(** The value of a decimal numeral read from the left, after [acc]. *)
Fixpoint horner (acc : Z) (d : Decimal.uint) : Z :=
  match d with
  | Decimal.Nil => acc
  | Decimal.D0 l => horner (10 * acc + 0) l
  | Decimal.D1 l => horner (10 * acc + 1) l
  | Decimal.D2 l => horner (10 * acc + 2) l
  | Decimal.D3 l => horner (10 * acc + 3) l
  | Decimal.D4 l => horner (10 * acc + 4) l
  | Decimal.D5 l => horner (10 * acc + 5) l
  | Decimal.D6 l => horner (10 * acc + 6) l
  | Decimal.D7 l => horner (10 * acc + 7) l
  | Decimal.D8 l => horner (10 * acc + 8) l
  | Decimal.D9 l => horner (10 * acc + 9) l
  end.

(** *** Instances used by the examples *)

(** A ranking of three message types. *)
Definition rank3 (t : string) : Z :=
  if (t =? "MESSAGE_TYPE_PRIORITY.STOP")%string then 3
  else if (t =? "MESSAGE_TYPE_PRIORITY.REPORT")%string then 2
  else 1.

(** A robot that keeps its messages in the order of their arrival. *)
Definition arrival_order : RobotUp :=
  {| priority := rank3;
     robot_append := fun msg l => (l ++ [msg])%list |}.

(** Robot [R], at rest, about to receive the batch [batch]. *)
Definition robot_R (batch : list string) : World :=
  mkWorld "R" ["A"; "B"] [] 32 0 0 [batch] [] [] [].




(** ** Facts about the built-ins *)

Module PyFacts.

Example split_three : Py.split ";" "a;;c" = ["a"; ""; "c"].
Proof. reflexivity. Qed.

Example split_empty : Py.split ";" "" = [""].
Proof. reflexivity. Qed.

Example int_literals :
  Py.int " +1_0 " = Some 10 /\ Py.int "-007" = Some (-7)
  /\ Py.int "1__0" = None /\ Py.int "5_" = None /\ Py.int "- 5" = None
  /\ Py.int "" = None /\ Py.int "notanumber" = None.
Proof. repeat split. Qed.

Example str_int_values :
  Py.str_int 0 = "0" /\ Py.str_int 1000 = "1000" /\ Py.str_int (-12) = "-12".
Proof. repeat split. Qed.

Example remove_occurrences :
  Py.remove "MESSAGE_TYPE_PRIORITY." "MESSAGE_TYPE_PRIORITY.STOP" = "STOP"
  /\ Py.remove "aba" "ababa" = "ba".
Proof. split; reflexivity. Qed.










Lemma horner_of_uint_acc (d : Decimal.uint) :
  forall (z : Z) (acc : positive),
    z = Zpos acc -> horner z d = Zpos (Pos.of_uint_acc d acc).
Proof.
  induction d; intros z acc ->; cbn [horner Pos.of_uint_acc];
    try reflexivity; apply IHd; lia.
Qed.

Lemma horner_pos (d : Decimal.uint) (acc : positive) :
  horner (Zpos acc) d = Zpos (Pos.of_uint_acc d acc).
Proof.
  now apply horner_of_uint_acc.
Qed.








(** [split] never returns the empty list. *)
Lemma split_nonempty (sep : ascii) (s : string) : Py.split sep s <> [].
Proof.
  induction s as [|c s IH]; simpl; [congruence|].
  destruct (Ascii.eqb c sep); [congruence|].
  destruct (Py.split sep s); congruence.
Qed.




End PyFacts.

(** ** Runs of the manager *)

Section Runs.

Context {robot_up : RobotUp}.

Ltac run := unfold getName, getString, nextPacket, getQueueLength, print,
  append, emitter_send, step, bind, ret, gets, modify, raise; cbn beta iota.

Ltac split5 fr :=
  destruct (Py.split ";" fr) as [|?f [|?f [|?f [|?f [|?f [|?f ?l]]]]]].

Lemma parse_frame_truthy (fr : string) (msg : Message) :
  parse_frame fr = Some msg -> truthy fr = true.
Proof.
  destruct fr; [discriminate | reflexivity].
Qed.

Lemma consider_empty (w : World) : consider "" w = (Returned tt, w).
Proof. reflexivity. Qed.

(** A frame that parses is delivered or dropped, by the test on its
    recipient and counter. *)
Lemma consider_parsed (fr : string) (msg : Message) (w : World) :
  parse_frame fr = Some msg ->
  consider fr w =
  (Returned tt, if considered (name w) msg then deliver msg w else w).
Proof.
  intros H. unfold consider.
  rewrite (parse_frame_truthy fr msg H).
  unfold parse_frame in H. split5 fr; try discriminate.
  destruct (Py.int f1) as [n|]; [|discriminate].
  injection H as <-. run. unfold considered. cbn [recipient send_counter].
  destruct ((f3 =? "")%string
            || (f3 =? name w)%string && (n <? max_send_counter));
    reflexivity.
Qed.

(** A non-empty frame that does not parse raises a [ValueError] in the
    [try], without any effect. *)
Lemma consider_malformed (fr : string) (w : World) :
  truthy fr = true -> parse_frame fr = None ->
  exists text, consider fr w = (Raised (ValueError text), w).
Proof.
  intros Ht H. unfold consider. rewrite Ht.
  unfold parse_frame in H. split5 fr; try (eexists; reflexivity).
  destruct (Py.int f1) as [n|]; [discriminate|].
  eexists; reflexivity.
Qed.

Lemma well_formed_cases (fr : string) :
  well_formed fr = true ->
  fr = EmptyString \/ exists msg, parse_frame fr = Some msg.
Proof.
  unfold well_formed. destruct fr as [|c s]; [now left|].
  destruct (parse_frame (String c s)) as [msg|]; [|discriminate].
  right. now exists msg.
Qed.

Lemma malformed_cases (fr : string) :
  well_formed fr = false -> truthy fr = true /\ parse_frame fr = None.
Proof.
  unfold well_formed. destruct fr as [|c s]; [discriminate|].
  destruct (parse_frame (String c s)); [discriminate|]. now split.
Qed.

Lemma take_in_parsed (fr : string) (msg : Message) (w : World) :
  parse_frame fr = Some msg ->
  take_in w fr = if considered (name w) msg then deliver msg w else w.
Proof.
  intros H. unfold take_in. rewrite H.
  destruct fr; [discriminate | reflexivity].
Qed.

------------------------

== Your assignment ==
Could you copy out all of the records above exactly?

== Answer to this exercise ==
(** The value of a decimal numeral read from the left, after [acc]. *)
Fixpoint horner (acc : Z) (d : Decimal.uint) : Z :=
  match d with
  | Decimal.Nil => acc
  | Decimal.D0 l => horner (10 * acc + 0) l
  | Decimal.D1 l => horner (10 * acc + 1) l
  | Decimal.D2 l => horner (10 * acc + 2) l
  | Decimal.D3 l => horner (10 * acc + 3) l
  | Decimal.D4 l => horner (10 * acc + 4) l
  | Decimal.D5 l => horner (10 * acc + 5) l
  | Decimal.D6 l => horner (10 * acc + 6) l
  | Decimal.D7 l => horner (10 * acc + 7) l
  | Decimal.D8 l => horner (10 * acc + 8) l
  | Decimal.D9 l => horner (10 * acc + 9) l
  end.

(** *** Instances used by the examples *)

(** A ranking of three message types. *)
Definition rank3 (t : string) : Z :=
  if (t =? "MESSAGE_TYPE_PRIORITY.STOP")%string then 3
  else if (t =? "MESSAGE_TYPE_PRIORITY.REPORT")%string then 2
  else 1.

(** A robot that keeps its messages in the order of their arrival. *)
Definition arrival_order : RobotUp :=
  {| priority := rank3;
     robot_append := fun msg l => (l ++ [msg])%list |}.

(** Robot [R], at rest, about to receive the batch [batch]. *)
Definition robot_R (batch : list string) : World :=
  mkWorld "R" ["A"; "B"] [] 32 0 0 [batch] [] [] [].




(** ** Facts about the built-ins *)

Module PyFacts.

Example split_three : Py.split ";" "a;;c" = ["a"; ""; "c"].
Proof. reflexivity. Qed.

Example split_empty : Py.split ";" "" = [""].
Proof. reflexivity. Qed.

Example int_literals :
  Py.int " +1_0 " = Some 10 /\ Py.int "-007" = Some (-7)
  /\ Py.int "1__0" = None /\ Py.int "5_" = None /\ Py.int "- 5" = None
  /\ Py.int "" = None /\ Py.int "notanumber" = None.
Proof. repeat split. Qed.

Example str_int_values :
  Py.str_int 0 = "0" /\ Py.str_int 1000 = "1000" /\ Py.str_int (-12) = "-12".
Proof. repeat split. Qed.

Example remove_occurrences :
  Py.remove "MESSAGE_TYPE_PRIORITY." "MESSAGE_TYPE_PRIORITY.STOP" = "STOP"
  /\ Py.remove "aba" "ababa" = "ba".
Proof. split; reflexivity. Qed.










Lemma horner_of_uint_acc (d : Decimal.uint) :
  forall (z : Z) (acc : positive),
    z = Zpos acc -> horner z d = Zpos (Pos.of_uint_acc d acc).
Proof.
  induction d; intros z acc ->; cbn [horner Pos.of_uint_acc];
    try reflexivity; apply IHd; lia.
Qed.

Lemma horner_pos (d : Decimal.uint) (acc : positive) :
  horner (Zpos acc) d = Zpos (Pos.of_uint_acc d acc).
Proof.
  now apply horner_of_uint_acc.
Qed.








(** [split] never returns the empty list. *)
Lemma split_nonempty (sep : ascii) (s : string) : Py.split sep s <> [].
Proof.
  induction s as [|c s IH]; simpl; [congruence|].
  destruct (Ascii.eqb c sep); [congruence|].
  destruct (Py.split sep s); congruence.
Qed.




End PyFacts.

(** ** Runs of the manager *)

Section Runs.

Context {robot_up : RobotUp}.

Ltac run := unfold getName, getString, nextPacket, getQueueLength, print,
  append, emitter_send, step, bind, ret, gets, modify, raise; cbn beta iota.

Ltac split5 fr :=
  destruct (Py.split ";" fr) as [|?f [|?f [|?f [|?f [|?f [|?f ?l]]]]]].

Lemma parse_frame_truthy (fr : string) (msg : Message) :
  parse_frame fr = Some msg -> truthy fr = true.
Proof.
  destruct fr; [discriminate | reflexivity].
Qed.

Lemma consider_empty (w : World) : consider "" w = (Returned tt, w).
Proof. reflexivity. Qed.

(** A frame that parses is delivered or dropped, by the test on its
    recipient and counter. *)
Lemma consider_parsed (fr : string) (msg : Message) (w : World) :
  parse_frame fr = Some msg ->
  consider fr w =
  (Returned tt, if considered (name w) msg then deliver msg w else w).
Proof.
  intros H. unfold consider.
  rewrite (parse_frame_truthy fr msg H).
  unfold parse_frame in H. split5 fr; try discriminate.
  destruct (Py.int f1) as [n|]; [|discriminate].
  injection H as <-. run. unfold considered. cbn [recipient send_counter].
  destruct ((f3 =? "")%string
            || (f3 =? name w)%string && (n <? max_send_counter));
    reflexivity.
Qed.

(** A non-empty frame that does not parse raises a [ValueError] in the
    [try], without any effect. *)
Lemma consider_malformed (fr : string) (w : World) :
  truthy fr = true -> parse_frame fr = None ->
  exists text, consider fr w = (Raised (ValueError text), w).
Proof.
  intros Ht H. unfold consider. rewrite Ht.
  unfold parse_frame in H. split5 fr; try (eexists; reflexivity).
  destruct (Py.int f1) as [n|]; [discriminate|].
  eexists; reflexivity.
Qed.

Lemma well_formed_cases (fr : string) :
  well_formed fr = true ->
  fr = EmptyString \/ exists msg, parse_frame fr = Some msg.
Proof.
  unfold well_formed. destruct fr as [|c s]; [now left|].
  destruct (parse_frame (String c s)) as [msg|]; [|discriminate].
  right. now exists msg.
Qed.

Lemma malformed_cases (fr : string) :
  well_formed fr = false -> truthy fr = true /\ parse_frame fr = None.
Proof.
  unfold well_formed. destruct fr as [|c s]; [discriminate|].
  destruct (parse_frame (String c s)); [discriminate|]. now split.
Qed.

Lemma take_in_parsed (fr : string) (msg : Message) (w : World) :
  parse_frame fr = Some msg ->
  take_in w fr = if considered (name w) msg then deliver msg w else w.
Proof.
  intros H. unfold take_in. rewrite H.
  destruct fr; [discriminate | reflexivity].
Qed.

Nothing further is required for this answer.